Zusammengefasst umfassen die ersten beiden Dimensionen, distributive und prozedurale Gerechtigkeit, die formalen Regeln und Prozesse wonach eine Entscheidung getroffen wird. Erstere wägt dabei ab, ob Aufwand und Nutzen in einem angemessenen Verhältnis stehen, während Zweitere den Entscheidungsprozess und die Einflussnahme darauf fokussiert. Die informative und interpersonale Gerechtigkeit bestimmen schließlich die Art und Weise, wie diese Regeln und Prozesse implementiert werden. Sind alle Informationen vorhanden? Und wurde die Interaktion als respektvoll und empathisch gewertet?

6 Tipps für die Praxis

  1. Bewertungsregeln klar kommunizieren: Welche Ziele werden angestrebt? Wie wird Leistung gemessen? Welche Entlohnung und mögliche Boni gibt es? Gerade in Bewerbungsgesprächen und vor Vertragsunterzeichnungen lohnt es sich die „Bewertungskriterien“ für die Zusammenarbeit abzustimmen und niederzuschreiben.
  2. Jedem eine Stimme verleihen: Achten Sie darauf, dass im Team und in Meetings nicht nur die Extrovertierten und Lauten gehört werden. Auch wenn Sie der Auffassung sind, dass Sie die Meinung ihres Gegenübers kennen, fragen Sie nach und verleihen Sie allen beteiligten Parteien eine Stimme.
  3. Information ist Macht: Gerade im Vertrieb und in der Kaltakquise liegt die Expertise, und damit die Informationen, bei dem Verkäufer/ der Verkäuferin. Liefern Sie ihrer Kundschaft Informationen darüber, warum Sie sich gern austauschen würden. Es kann auch helfen, angemessene persönliche Informationen Preis zu geben, um das Vertrauen des Interaktionspartners zu gewinnen.
  4. Durch transparente Kommunikation können jeweilige Erwartungen und Ziele vorab offen dargelegt und spätere Missverständnisse und Frustration vermieden werden. In Verhandlungen und Meetings lohnt es sich deshalb mit „offenen Karten“ zu spielen.
  5. Rahmenbedingungen, z.B. zeitlicher und finanzieller Natur, sollten ebenfalls von vornherein aus- und abgesprochen werden.
  6. Empathie und ein respektvoller Umgang miteinander ist immer die Grundvoraussetzung für eine gesunde Beziehung. Da spielt es keine Rolle, ob Sie mit PraktikantInnen, KundInnen oder Vorgesetzten sprechen.

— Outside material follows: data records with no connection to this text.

(** What serving leaves as it was. *)
Record kept l l' : Prop := {
  kp_line : same_line (ln_env l) (ln_env l');
  kp_limits : dec_limits (ln_decoder l') = dec_limits (ln_decoder l);
  kp_buffer : ln_read_buffer l' = ln_read_buffer l;
  kp_usable : ln_channel_usable l' = ln_channel_usable l;
  kp_coalesced : ln_maximum_coalesced l' = ln_maximum_coalesced l;
  kp_guard : ln_late_response_guard l' = ln_late_response_guard l;
}.

Lemma kept_trans l1 l2 l3 : kept l1 l2 -> kept l2 l3 -> kept l1 l3.
Proof. intros [] []. split; [by eapply same_line_trans|congruence..]. Qed.

(** A calm line: the device's answer, or nothing until the deadline. *)
Lemma calm_outcome attempts fuel l job :
  ready l -> calm (ep_faults (bn_host (ln_env l))) -> calm (ep_faults (bn_remote (ln_env l))) ->
  bench_job (ln_env l) (dec_limits (ln_decoder l)) job ->
  is_u8 (rp_transport_retries (job_policy job)) -> 0 <= rp_response_timeout (job_policy job) ->
  bn_clock (ln_env l) < job_deadline job -> job_deadline job <= u64_max ->
  (Z.to_nat (buffer_capacity (dec_limits (ln_decoder l))) < fuel)%nat ->
  rp_transport_retries (job_policy job) < Z.of_nat attempts ->
  exists b' d added r, exchange attempts fuel l job = (Some r, host_at l added b' d)
    /\ passed l b' d /\ device_says (bn_device (ln_env l)) (job_request job) r
    /\ bn_clock (ln_env l) <= bn_clock b' <= job_deadline job
    /\ (accepts_address (bn_device (ln_env l)) (req_address (job_request job)) = true ->
        bn_clock b' = bn_clock (ln_env l) /\ is_ok r = true).
Proof.
  intros Hr Ch Cr Hj Hu Hrt Hc Hd Hfuel Hatt. unfold device_says.
  assert (Hlim : transport_limit job < Z.of_nat attempts).
  { unfold transport_limit. unfold is_u8 in Hu. case_match; lia. }
  destruct (accepts_address _ _) eqn:Ha.
  - destruct attempts as [|attempts]; [unfold is_u8 in Hu; lia|].
    assert (E0 : losses (ln_env l) = 0) by (destruct Ch as [Dh _], Cr as [Dr _]; unfold losses; by rewrite Dh, Dr).
    destruct (calm_exchange attempts fuel l job Hr Ch Cr) as (b' & d & f & _ & E & Hp & Hcl);
      [split; try done; rewrite E0; lia|done|].
    eexists b', d, _, _. split_and!; [exact E|done|done|lia|lia|done].
  - destruct (bench_silence attempts fuel l job) as (b' & d & added & e & E & Hp & He & Hcl); try done.
    exists b', d, added, (Err e). split_and!; eauto; (lia || done).
Qed.

Lemma no_followers l queue leader :
  idle (ln_queues l) -> take_coalescible_followers l queue leader = ([], l).
Proof.
  intros [_ Hsl _ _]. unfold take_coalescible_followers. case_match; [done|].
  cbn [take_followers]. destruct (zlen [] <? _); [|done].
  unfold QueueSet_pop_from, pop_front_at. destruct (QueueSet_slot_index _ _) as [i|]; [|done].
  destruct (set_slots (ln_queues l) !! i) as [s|] eqn:Hs; [|done]. by destruct (Hsl i s Hs) as [-> _ _ _].
Qed.

(** The runner with the queues after the end of the entry, the exchange begun. *)
Definition started l (q : QueueSet Job S) (job : Job) : LinkRunner Bench S C :=
  let l := with_queues l q in
  broadcast (with_counters l (count_started (ln_counters l)))
    (LinkStarted (job_id job) (req_command (job_request job))).

Lemma serve_job_alone attempts fuel l queue job ticket q r l2 :
  QueueSet_finish_entry (ln_queues l) queue job = (job, q) -> idle q ->
  job_reply job = Some ticket -> bn_clock (ln_env l) < job_deadline job ->
  exchange attempts fuel (started l q job) job = (Some r, l2) ->
  serve_job attempts fuel l queue job
  = match r with
    | Ok value => Some (effect (mark_completed l2 (job_id job)) (Answer ticket (Ok value)))
    | Err e =>
        let l3 := effect (mark_failed l2 (job_id job) e) (Answer ticket (Err e)) in
        match e with
        | ExResponseTimeout => if ln_channel_usable l3 then drain_late_responses fuel l3 else Some l3
        | _ => Some l3
        end
    end.
Proof.
  intros Hf Hq Ht Hc Hx. unfold serve_job. rewrite Hf, Ht. cbn [rt_reply_closed bench_runtime].
  unfold now. cbn [rt_now bench_runtime with_queues ln_env]. rewrite (proj2 (Z.leb_gt _ _)) by done.
  change (with_env (with_queues l q) (ln_env l)) with (with_queues l q).
  rewrite no_followers by done. fold (started l q job). rewrite Hx.
  destruct r as [value|e]; [done|]. unfold requeue_followers. cbn [rev app foldl].
  replace (with_queues l2 (ln_queues l2)) with l2 by by destruct l2. done.
Qed.

(** Nothing comes late on a quiet line. *)
Lemma drain_quiet fuel l :
  quiet (ln_env l) -> 0 < ln_read_buffer l -> 0 <= ln_late_response_guard l ->
  exists b, drain_late_responses (Datatypes.S fuel) l = Some (with_env l b)
    /\ same_line (ln_env l) b /\ quiet b
    /\ bn_clock (ln_env l) <= bn_clock b <= bn_clock (ln_env l) + ln_late_response_guard l.
Proof.
  intros Hq Hb Hg. unfold drain_late_responses. replace (with_env l (ln_env l)) with l by by destruct l.
  assert (Hsame : Some l = Some (with_env l (ln_env l))) by (f_equal; by destruct l).
  pose proof (same_line_refl (ln_env l)) as Hl.
  destruct (_ =? 0); [exists (ln_env l); split_and!; (done || lia)|].
  unfold now. cbn [rt_now bench_runtime]. replace (with_env l (ln_env l)) with l by by destruct l.
  unfold instant_checked_add. destruct (_ <=? _); [|exists (ln_env l); split_and!; (done || lia)].
  cbn [drain_loop rt_receive bench_runtime]. rewrite quiet_receive by done.
  eexists. split; [reflexivity|]. split_and!; [by destruct Hl; split|by apply quiet_wait|cbn; lia..].
Qed.

Lemma next_job_waits fuel l cursor :
  idle (ln_queues l) -> quiet (ln_env l) -> 0 < ln_read_buffer l ->
  cursor_ok (length (set_slots (ln_queues l))) cursor ->
  exists cursor', next_job fuel l cursor = (None, l, cursor')
    /\ cursor_ok (length (set_slots (ln_queues l))) cursor'.
Proof.
  intros Hi Hq Hb. revert cursor. induction fuel as [|fuel IH]; intros cursor Hc; [by exists cursor|].
  destruct (idle_pop_none _ _ Hi Hc) as (cursor1 & E & Hc1). cbn [next_job]. rewrite E, (id_input _ Hi).
  cbn [rt_idle bench_runtime]. rewrite quiet_receive by done.
  replace (with_env l (ln_env l)) with l by by destruct l. by apply IH.
Qed.
(** A job that a calm bench can serve. *)
Record servable l (attempts fuel : nat) (job : Job) : Prop := {
  sb_ready : ready l;
  sb_host_plan : calm (ep_faults (bn_host (ln_env l)));
  sb_remote_plan : calm (ep_faults (bn_remote (ln_env l)));
  sb_job : bench_job (ln_env l) (dec_limits (ln_decoder l)) job;
  sb_retries : is_u8 (rp_transport_retries (job_policy job));
  sb_timeout : 0 <= rp_response_timeout (job_policy job);
  sb_clock : bn_clock (ln_env l) < job_deadline job;
  sb_deadline : job_deadline job <= u64_max;
  sb_fuel : (Z.to_nat (buffer_capacity (dec_limits (ln_decoder l))) < fuel)%nat;
  sb_attempts : rp_transport_retries (job_policy job) < Z.of_nat attempts;
  sb_usable : ln_channel_usable l = true;
  sb_guard : 0 <= ln_late_response_guard l;
}.

(** What the runner has done with a job, with its queues as they are now. *)
Record served l (job : Job) (ticket : Z) (q : QueueSet Job S) l' : Prop := {
  sd_kept : kept l l';
  sd_ready : ready l';
  sd_queues : ln_queues l' = q;
  sd_answer : exists r, find_answer ticket (ln_effects l') = Some r
                /\ device_says (bn_device (ln_env l)) (job_request job) r;
  sd_clock : bn_clock (ln_env l) <= bn_clock (ln_env l')
             <= job_deadline job + ln_late_response_guard l;
  sd_instant : accepts_address (bn_device (ln_env l)) (req_address (job_request job)) = true ->
               bn_clock (ln_env l') = bn_clock (ln_env l);
}.

(** The runner that has answered, before and after the late responses are drained. *)
Lemma served_answer l job ticket q l1 xs b d r event counters :
  ready l -> passed l b d -> device_says (bn_device (ln_env l)) (job_request job) r ->
  bn_clock (ln_env l) <= bn_clock b <= job_deadline job -> 0 <= ln_late_response_guard l ->
  (accepts_address (bn_device (ln_env l)) (req_address (job_request job)) = true ->
   bn_clock b = bn_clock (ln_env l)) ->
  l1 = host_at (started l q job) xs b d ->
  served l job ticket q (effect (broadcast (with_counters l1 counters) event) (Answer ticket r)).
Proof.
  intros Hr Hp Hs Hc Hg Hi ->. pose proof Hp as [Hl Hq Hok Hb Hlim].
  split; cbn; try done.
  - eapply (ready_ext (host_at l xs b d)); [done..|]. by apply ready_later.
  - exists r. by rewrite Z.eqb_refl.
  - lia.
Qed.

Die Checkliste für den Alltag

  • Distributive Gerechtigkeit

  • Gleichheitsprinzip

  • Leistungsprinzip

  • Bedarfsprinzip

Die Art der Verteilung steht im Mittelpunkt.

  • Prozedurale Gerechtigkeit

  • Partizipation

  • Neutralität

  • Transparenz der Entscheidung

Der Prozess der Entscheidung steht im Mittelpunkt.

  • Informationale Gerechtigkeit

  • wahrheitsgemäße

  • transparente

  • nachvollziehbare Kommunikation

Die Informationen für einen Entscheidungsprozess oder für die Begründung eines Entscheidungsergebnisses sind ausschlaggebend.

  • Interpersonale Gerechtigkeit

  • Respekt

  • Empathie

Die Wahrnehmung der sozialen Interaktion bei der Entscheidungsfindung wird fokussiert.